Required work
The expected output is a verbatim reprint of the lines from the beginning of the data that follows through the line that contains "Definition demo_root : inode".

Excerpted records
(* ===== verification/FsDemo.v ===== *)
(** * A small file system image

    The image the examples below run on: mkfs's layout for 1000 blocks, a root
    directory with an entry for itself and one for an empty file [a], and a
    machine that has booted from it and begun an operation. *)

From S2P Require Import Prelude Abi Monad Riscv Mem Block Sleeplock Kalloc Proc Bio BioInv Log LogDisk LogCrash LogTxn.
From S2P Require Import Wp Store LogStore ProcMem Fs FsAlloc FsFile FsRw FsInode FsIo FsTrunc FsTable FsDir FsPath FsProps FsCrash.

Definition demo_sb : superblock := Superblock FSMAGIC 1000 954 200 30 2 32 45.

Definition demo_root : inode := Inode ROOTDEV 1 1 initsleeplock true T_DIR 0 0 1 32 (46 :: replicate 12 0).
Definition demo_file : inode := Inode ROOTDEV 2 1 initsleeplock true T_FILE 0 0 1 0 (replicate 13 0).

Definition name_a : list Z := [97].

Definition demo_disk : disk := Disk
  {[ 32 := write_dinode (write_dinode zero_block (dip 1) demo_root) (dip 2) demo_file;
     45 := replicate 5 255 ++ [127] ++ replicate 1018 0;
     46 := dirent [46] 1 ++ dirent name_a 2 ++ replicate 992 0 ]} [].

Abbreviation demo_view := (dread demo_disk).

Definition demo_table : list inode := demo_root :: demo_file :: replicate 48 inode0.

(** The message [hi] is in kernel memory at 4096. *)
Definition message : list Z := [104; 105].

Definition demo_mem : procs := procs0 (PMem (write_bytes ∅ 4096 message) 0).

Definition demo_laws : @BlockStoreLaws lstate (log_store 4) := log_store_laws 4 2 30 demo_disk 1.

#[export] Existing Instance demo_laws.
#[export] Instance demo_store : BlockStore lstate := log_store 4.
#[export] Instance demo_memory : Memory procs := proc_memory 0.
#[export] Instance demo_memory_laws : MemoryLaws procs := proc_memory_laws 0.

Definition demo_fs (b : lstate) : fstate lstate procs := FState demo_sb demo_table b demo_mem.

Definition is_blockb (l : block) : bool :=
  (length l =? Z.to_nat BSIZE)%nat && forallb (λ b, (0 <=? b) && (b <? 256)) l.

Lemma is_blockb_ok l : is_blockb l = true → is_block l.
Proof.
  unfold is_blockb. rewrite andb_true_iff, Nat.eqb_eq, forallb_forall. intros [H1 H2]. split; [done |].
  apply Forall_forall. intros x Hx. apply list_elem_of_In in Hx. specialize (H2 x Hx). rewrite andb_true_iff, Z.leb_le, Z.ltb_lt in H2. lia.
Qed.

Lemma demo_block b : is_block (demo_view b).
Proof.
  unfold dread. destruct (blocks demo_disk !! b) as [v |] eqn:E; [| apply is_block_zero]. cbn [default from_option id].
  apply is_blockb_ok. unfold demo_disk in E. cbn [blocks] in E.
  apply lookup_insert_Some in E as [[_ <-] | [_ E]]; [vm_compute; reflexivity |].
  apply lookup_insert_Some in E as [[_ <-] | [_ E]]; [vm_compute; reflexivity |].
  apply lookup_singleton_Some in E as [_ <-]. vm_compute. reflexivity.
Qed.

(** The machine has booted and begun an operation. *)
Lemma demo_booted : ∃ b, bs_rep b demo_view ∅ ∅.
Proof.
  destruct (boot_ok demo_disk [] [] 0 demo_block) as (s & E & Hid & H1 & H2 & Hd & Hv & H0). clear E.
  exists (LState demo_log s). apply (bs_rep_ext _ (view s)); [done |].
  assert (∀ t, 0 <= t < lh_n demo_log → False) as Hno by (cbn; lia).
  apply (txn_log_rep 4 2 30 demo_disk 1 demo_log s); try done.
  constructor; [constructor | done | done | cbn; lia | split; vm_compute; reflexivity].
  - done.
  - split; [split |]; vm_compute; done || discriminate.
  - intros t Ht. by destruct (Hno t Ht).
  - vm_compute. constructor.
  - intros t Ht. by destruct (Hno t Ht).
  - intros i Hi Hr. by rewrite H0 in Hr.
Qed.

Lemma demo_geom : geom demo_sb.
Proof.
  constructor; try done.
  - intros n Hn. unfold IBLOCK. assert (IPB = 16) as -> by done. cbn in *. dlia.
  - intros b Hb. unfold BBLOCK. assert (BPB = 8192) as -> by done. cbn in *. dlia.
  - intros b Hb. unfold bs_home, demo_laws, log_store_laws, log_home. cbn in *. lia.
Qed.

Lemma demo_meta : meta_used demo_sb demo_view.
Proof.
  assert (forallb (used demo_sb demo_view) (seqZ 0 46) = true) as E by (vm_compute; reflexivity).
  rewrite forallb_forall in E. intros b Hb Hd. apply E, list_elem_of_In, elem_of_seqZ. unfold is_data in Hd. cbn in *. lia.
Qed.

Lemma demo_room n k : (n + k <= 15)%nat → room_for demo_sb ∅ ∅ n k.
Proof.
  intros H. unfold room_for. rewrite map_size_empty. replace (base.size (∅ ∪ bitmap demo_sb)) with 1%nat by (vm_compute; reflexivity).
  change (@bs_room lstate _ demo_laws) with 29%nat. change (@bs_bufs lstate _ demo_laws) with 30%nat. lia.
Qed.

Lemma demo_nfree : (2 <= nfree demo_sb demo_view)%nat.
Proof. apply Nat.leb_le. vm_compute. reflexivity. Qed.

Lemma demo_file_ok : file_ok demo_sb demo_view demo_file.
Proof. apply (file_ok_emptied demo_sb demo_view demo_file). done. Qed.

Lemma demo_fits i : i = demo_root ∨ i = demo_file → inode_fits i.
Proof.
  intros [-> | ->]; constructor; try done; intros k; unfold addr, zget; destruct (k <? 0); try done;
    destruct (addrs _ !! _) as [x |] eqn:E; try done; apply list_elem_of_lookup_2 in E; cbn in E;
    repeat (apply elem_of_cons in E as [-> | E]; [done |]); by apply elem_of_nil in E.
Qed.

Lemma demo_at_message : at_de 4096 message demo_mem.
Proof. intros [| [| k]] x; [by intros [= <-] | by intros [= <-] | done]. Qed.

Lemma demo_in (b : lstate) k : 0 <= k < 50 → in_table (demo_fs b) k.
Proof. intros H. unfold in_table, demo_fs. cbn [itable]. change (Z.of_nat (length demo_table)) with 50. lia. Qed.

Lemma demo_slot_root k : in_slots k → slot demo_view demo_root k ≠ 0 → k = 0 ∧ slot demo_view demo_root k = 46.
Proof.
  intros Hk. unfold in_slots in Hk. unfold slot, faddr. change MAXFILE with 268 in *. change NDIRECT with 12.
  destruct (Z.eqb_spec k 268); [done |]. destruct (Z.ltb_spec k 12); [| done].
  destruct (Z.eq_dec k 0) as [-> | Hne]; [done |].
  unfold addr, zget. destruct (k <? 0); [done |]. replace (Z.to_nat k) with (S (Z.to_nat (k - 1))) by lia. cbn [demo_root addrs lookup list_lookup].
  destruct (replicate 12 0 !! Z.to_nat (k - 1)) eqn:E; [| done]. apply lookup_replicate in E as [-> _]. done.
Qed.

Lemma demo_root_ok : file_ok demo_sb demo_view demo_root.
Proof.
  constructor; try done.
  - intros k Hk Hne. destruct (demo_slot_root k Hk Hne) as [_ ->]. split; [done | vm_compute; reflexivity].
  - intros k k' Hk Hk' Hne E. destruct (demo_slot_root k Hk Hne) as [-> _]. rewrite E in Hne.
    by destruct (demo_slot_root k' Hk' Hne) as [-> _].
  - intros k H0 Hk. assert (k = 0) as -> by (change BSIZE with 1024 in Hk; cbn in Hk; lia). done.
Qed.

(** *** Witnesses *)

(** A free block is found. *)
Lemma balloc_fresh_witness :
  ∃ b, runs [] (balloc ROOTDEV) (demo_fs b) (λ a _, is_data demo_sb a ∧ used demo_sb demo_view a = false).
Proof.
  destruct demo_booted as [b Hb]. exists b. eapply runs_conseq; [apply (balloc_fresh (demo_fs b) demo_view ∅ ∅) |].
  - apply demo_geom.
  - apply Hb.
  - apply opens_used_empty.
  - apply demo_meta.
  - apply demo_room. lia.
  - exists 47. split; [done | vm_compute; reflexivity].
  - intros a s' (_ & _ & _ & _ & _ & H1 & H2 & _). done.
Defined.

Solved exercise
(* ===== verification/FsDemo.v ===== *)
(** * A small file system image

    The image the examples below run on: mkfs's layout for 1000 blocks, a root
    directory with an entry for itself and one for an empty file [a], and a
    machine that has booted from it and begun an operation. *)

From S2P Require Import Prelude Abi Monad Riscv Mem Block Sleeplock Kalloc Proc Bio BioInv Log LogDisk LogCrash LogTxn.
From S2P Require Import Wp Store LogStore ProcMem Fs FsAlloc FsFile FsRw FsInode FsIo FsTrunc FsTable FsDir FsPath FsProps FsCrash.

Definition demo_sb : superblock := Superblock FSMAGIC 1000 954 200 30 2 32 45.

Definition demo_root : inode := Inode ROOTDEV 1 1 initsleeplock true T_DIR 0 0 1 32 (46 :: replicate 12 0).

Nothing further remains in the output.